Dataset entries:
=== Section Start ===
(** * Diktik: the session registry and the streaming generation engine

    A shallow embedding of [src/types.ts], of the completion adapter
    [services/gemini] and of the state handling of [src/App.tsx],
    followed by the properties of the streamed-generation state machine.

    React state is modelled by explicit state passing: every
    [setSessions (prev => ...)] is a function on the session list, the
    closure variables of one [generateResponse] call are the fields of
    an [Invocation.t], and the values read from the outside world
    ([uuidv4 ()], [Date.now ()], the backend's answer) are arguments.
    An updater is applied when it is queued. React may run it later,
    at the next render; the updaters of one call are run in the order
    they were queued, and they read the accumulator when they run, so
    a later run only shows a placeholder that is further ahead. *)

From Stdlib Require Import ZArith Ascii.
From stdpp Require Import base option list sorting strings pretty.

(** ** [src/types.ts] *)

Inductive ModelId : Type :=
  | FLASH
  | PRO.

#[global] Instance ModelId_eq_dec : EqDecision ModelId.
Proof. solve_decision. Defined.

(** The wire names of the two tiers, the values of the TypeScript enum. *)
Definition modelName (m : ModelId) : string :=
  match m with
  | FLASH => "gemini-3-flash-preview"
  | PRO => "gemini-3-pro-preview"
  end.

Inductive Role : Type :=
  | User
  | Model.

#[global] Instance Role_eq_dec : EqDecision Role.
Proof. solve_decision. Defined.

Module GroundingChunk.
Record t : Type := mk { web : option (string * string) }.
End GroundingChunk.

Module GroundingMetadata.
Record t : Type := mk {
  searchEntryPoint : option string;
  groundingChunks : option (list GroundingChunk.t)
}.
End GroundingMetadata.

Module ChatMessage.
Record t : Type := mk {
  id : string;
  role : Role;
  content : string;
  timestamp : Z;
  isReasoning : option bool;
  groundingMetadata : option GroundingMetadata.t;
  isThinking : option bool
}.

(** [{ ...msg, content: c, isThinking: false }] *)
Definition withContentDone (c : string) (m : t) : t :=
  mk (id m) (role m) c (timestamp m) (isReasoning m)
     (groundingMetadata m) (Some false).

(** [{ ...msg, groundingMetadata: g }] *)
Definition withGrounding (g : GroundingMetadata.t) (m : t) : t :=
  mk (id m) (role m) (content m) (timestamp m) (isReasoning m)
     (Some g) (isThinking m).

(** [{ ...msg, content: c, timestamp: ts }] *)
Definition withContentAt (c : string) (ts : Z) (m : t) : t :=
  mk (id m) (role m) c ts (isReasoning m)
     (groundingMetadata m) (isThinking m).
End ChatMessage.

Module ChatSession.
Record t : Type := mk {
  id : string;
  title : string;
  messages : list ChatMessage.t;
  updatedAt : Z
}.

(** [{ ...s, messages: ms }] *)
Definition withMessages (ms : list ChatMessage.t) (s : t) : t :=
  mk (id s) (title s) ms (updatedAt s).

(** [{ ...session, messages: ms, updatedAt: now }] *)
Definition withMessagesAt (ms : list ChatMessage.t) (now : Z) (s : t) : t :=
  mk (id s) (title s) ms now.

(** [{ ...session, title }] *)
Definition withTitle (ttl : string) (s : t) : t :=
  mk (id s) ttl (messages s) (updatedAt s).
End ChatSession.

(** The state of [App]: the fields of [AppState] together with the
    [isLoading] flag kept next to them. *)
Module AppState.
Record t : Type := mk {
  currentModel : ModelId;
  enableSearch : bool;
  enableThinking : bool;
  sessions : list ChatSession.t;
  currentSessionId : option string;
  isLoading : bool
}.

Definition setSessions (f : list ChatSession.t → list ChatSession.t) (st : t) : t :=
  mk (currentModel st) (enableSearch st) (enableThinking st)
     (f (sessions st)) (currentSessionId st) (isLoading st).

Definition setCurrentSessionId (c : option string) (st : t) : t :=
  mk (currentModel st) (enableSearch st) (enableThinking st)
     (sessions st) c (isLoading st).

Definition setIsLoading (b : bool) (st : t) : t :=
  mk (currentModel st) (enableSearch st) (enableThinking st)
     (sessions st) (currentSessionId st) b.
End AppState.

(** ** JavaScript helpers *)

(** [arr.find (p)] and [arr.findIndex (p)]: the first element that
    satisfies [p], and its index ([None] stands for [undefined] and [-1]). *)
Definition find {A} (P : A → Prop) `{∀ x, Decision (P x)} (l : list A) : option A :=
  snd <$> list_find P l.

Definition findIndex {A} (P : A → Prop) `{∀ x, Decision (P x)} (l : list A) : option nat :=
  fst <$> list_find P l.

(** Truthiness of a [string | null | undefined] value: only a non-empty
    string is truthy. *)
Definition truthy (o : option string) : option string :=
  match o with
  | Some (String a r) => Some (String a r)
  | _ => None
  end.

(** [s.id === sid] as a predicate on sessions, [msg.id === mid] on messages. *)
Definition hasSessionId (sid : string) (s : ChatSession.t) : Prop :=
  ChatSession.id s = sid.

Definition hasMessageId (mid : string) (m : ChatMessage.t) : Prop :=
  ChatMessage.id m = mid.

#[global] Instance hasSessionId_dec sid s : Decision (hasSessionId sid s).
Proof. unfold hasSessionId. apply _. Defined.

#[global] Instance hasMessageId_dec mid m : Decision (hasMessageId mid m).
Proof. unfold hasMessageId. apply _. Defined.

(** [accumulatedText += chunkText] over a whole sequence of deltas. *)
Definition concatDeltas (ds : list string) : string :=
  foldr String.append EmptyString ds.

(** ** The completion adapter *)

Module Gemini.

(** One entry of the [contents] array sent to the backend:
    [{ role, parts: [{ text }] }]. *)
Record Content : Type := mkContent {
  role : Role;
  parts : list string
}.

Definition formatHistory (messages : list ChatMessage.t) : list Content :=
  (λ msg, mkContent (ChatMessage.role msg) [ChatMessage.content msg]) <$> messages.

Record StreamOptions : Type := mkOptions {
  model : ModelId;
  history : list ChatMessage.t;
  message : string;
  enableSearch : bool;
  enableThinking : bool
}.

Inductive Tool : Type :=
  | googleSearch.

Record ThinkingConfig : Type := mkThinking { thinkingBudget : Z }.

(** The argument of [ai.models.generateContentStream]. *)
Record Request : Type := mkRequest {
  reqModel : string;
  contents : list Content;
  tools : option (list Tool);
  thinkingConfig : option ThinkingConfig
}.

(** One chunk of the backend stream, reduced to what the adapter
    reads of it: [c.text] and [c.candidates?.[0]?.groundingMetadata]. *)
Record Chunk : Type := mkChunk {
  text : option string;
  metadata : option GroundingMetadata.t
}.

(** What the backend does with one request: the chunks it yields, and
    whether the stream then ends normally or throws. A request that is
    rejected at once has no chunks and [failed = true]. *)
Record Response : Type := mkResponse {
  chunks : list Chunk;
  failed : bool
}.

(** The callbacks the adapter makes, in order. *)
Inductive Event : Type :=
  | TextDelta (chunkText : string)
  | GroundingUpdate (md : GroundingMetadata.t).

Inductive Outcome : Type :=
  | Resolved
  | Rejected.

Definition thinkingConfigOf (m : ModelId) (enable : bool) : option ThinkingConfig :=
  if enable && bool_decide (m = PRO) then Some (mkThinking 16000%Z)
  else if negb enable && bool_decide (m = PRO) then Some (mkThinking 0%Z)
  else None.

Definition buildRequest (o : StreamOptions) : Request :=
  let contents := formatHistory (history o) ++ [mkContent User [message o]] in
  let tools := if enableSearch o then [googleSearch] else [] in
  mkRequest (modelName (model o)) contents
    (if bool_decide (0 < length tools) then Some tools else None)
    (thinkingConfigOf (model o) (enableThinking o)).

(** The body of the [for await] loop for one chunk. *)
Definition chunkEvents (c : Chunk) : list Event :=
  (match truthy (text c) with
   | Some t => [TextDelta t]
   | None => []
   end) ++
  (match metadata c with
   | Some md => [GroundingUpdate md]
   | None => []
   end).

(** [streamGeminiResponse]: the callbacks made while the backend's
    stream is consumed, and how the returned promise settles (an
    error is logged and thrown again). *)
Definition streamGeminiResponse (o : StreamOptions) (backend : Request → Response)
  : list Event * Outcome :=
  let result := backend (buildRequest o) in
  (chunks result ≫= chunkEvents, if failed result then Rejected else Resolved).

(** The text deltas among a sequence of callbacks. *)
Definition deltas (evs : list Event) : list string :=
  evs ≫= λ e, match e with TextDelta t => [t] | GroundingUpdate _ => [] end.

End Gemini.

(** ** [src/App.tsx]: the session registry *)

(** A browser [File] handed over by the composer. *)
Module File.
Record t : Type := mk {
  name : string;
  data : string
}.
End File.

Module App.

Definition newChatTitle : string := "New Chat".

(** [createNewSession]; [uuid] and [now] are the values that [uuidv4 ()]
    and [Date.now ()] return. *)
Definition createNewSession (uuid : string) (now : Z) (st : AppState.t) : AppState.t :=
  let newSession := ChatSession.mk uuid newChatTitle [] now in
  AppState.setCurrentSessionId (Some uuid)
    (AppState.setSessions (λ prev, newSession :: prev) st).

(** [deleteSession], without the restoration effect that follows it. *)
Definition deleteSession (sessionId : string) (st : AppState.t) : AppState.t :=
  let st' :=
    AppState.setSessions (filter (λ s, ChatSession.id s ≠ sessionId)) st in
  if bool_decide (AppState.currentSessionId st = Some sessionId)
  then AppState.setCurrentSessionId None st'
  else st'.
=== Section End ===
Could you reproduce exactly the lines of the entries above, from the one with "let contents := formatHistory" through the one with "Definition createNewSession (uuid", and nothing else?

## [Task result]
  let contents := formatHistory (history o) ++ [mkContent User [message o]] in
  let tools := if enableSearch o then [googleSearch] else [] in
  mkRequest (modelName (model o)) contents
    (if bool_decide (0 < length tools) then Some tools else None)
    (thinkingConfigOf (model o) (enableThinking o)).

(** The body of the [for await] loop for one chunk. *)
Definition chunkEvents (c : Chunk) : list Event :=
  (match truthy (text c) with
   | Some t => [TextDelta t]
   | None => []
   end) ++
  (match metadata c with
   | Some md => [GroundingUpdate md]
   | None => []
   end).

(** [streamGeminiResponse]: the callbacks made while the backend's
    stream is consumed, and how the returned promise settles (an
    error is logged and thrown again). *)
Definition streamGeminiResponse (o : StreamOptions) (backend : Request → Response)
  : list Event * Outcome :=
  let result := backend (buildRequest o) in
  (chunks result ≫= chunkEvents, if failed result then Rejected else Resolved).

(** The text deltas among a sequence of callbacks. *)
Definition deltas (evs : list Event) : list string :=
  evs ≫= λ e, match e with TextDelta t => [t] | GroundingUpdate _ => [] end.

End Gemini.

(** ** [src/App.tsx]: the session registry *)

(** A browser [File] handed over by the composer. *)
Module File.
Record t : Type := mk {
  name : string;
  data : string
}.
End File.

Module App.

Definition newChatTitle : string := "New Chat".

(** [createNewSession]; [uuid] and [now] are the values that [uuidv4 ()]
    and [Date.now ()] return. *)
Definition createNewSession (uuid : string) (now : Z) (st : AppState.t) : AppState.t :=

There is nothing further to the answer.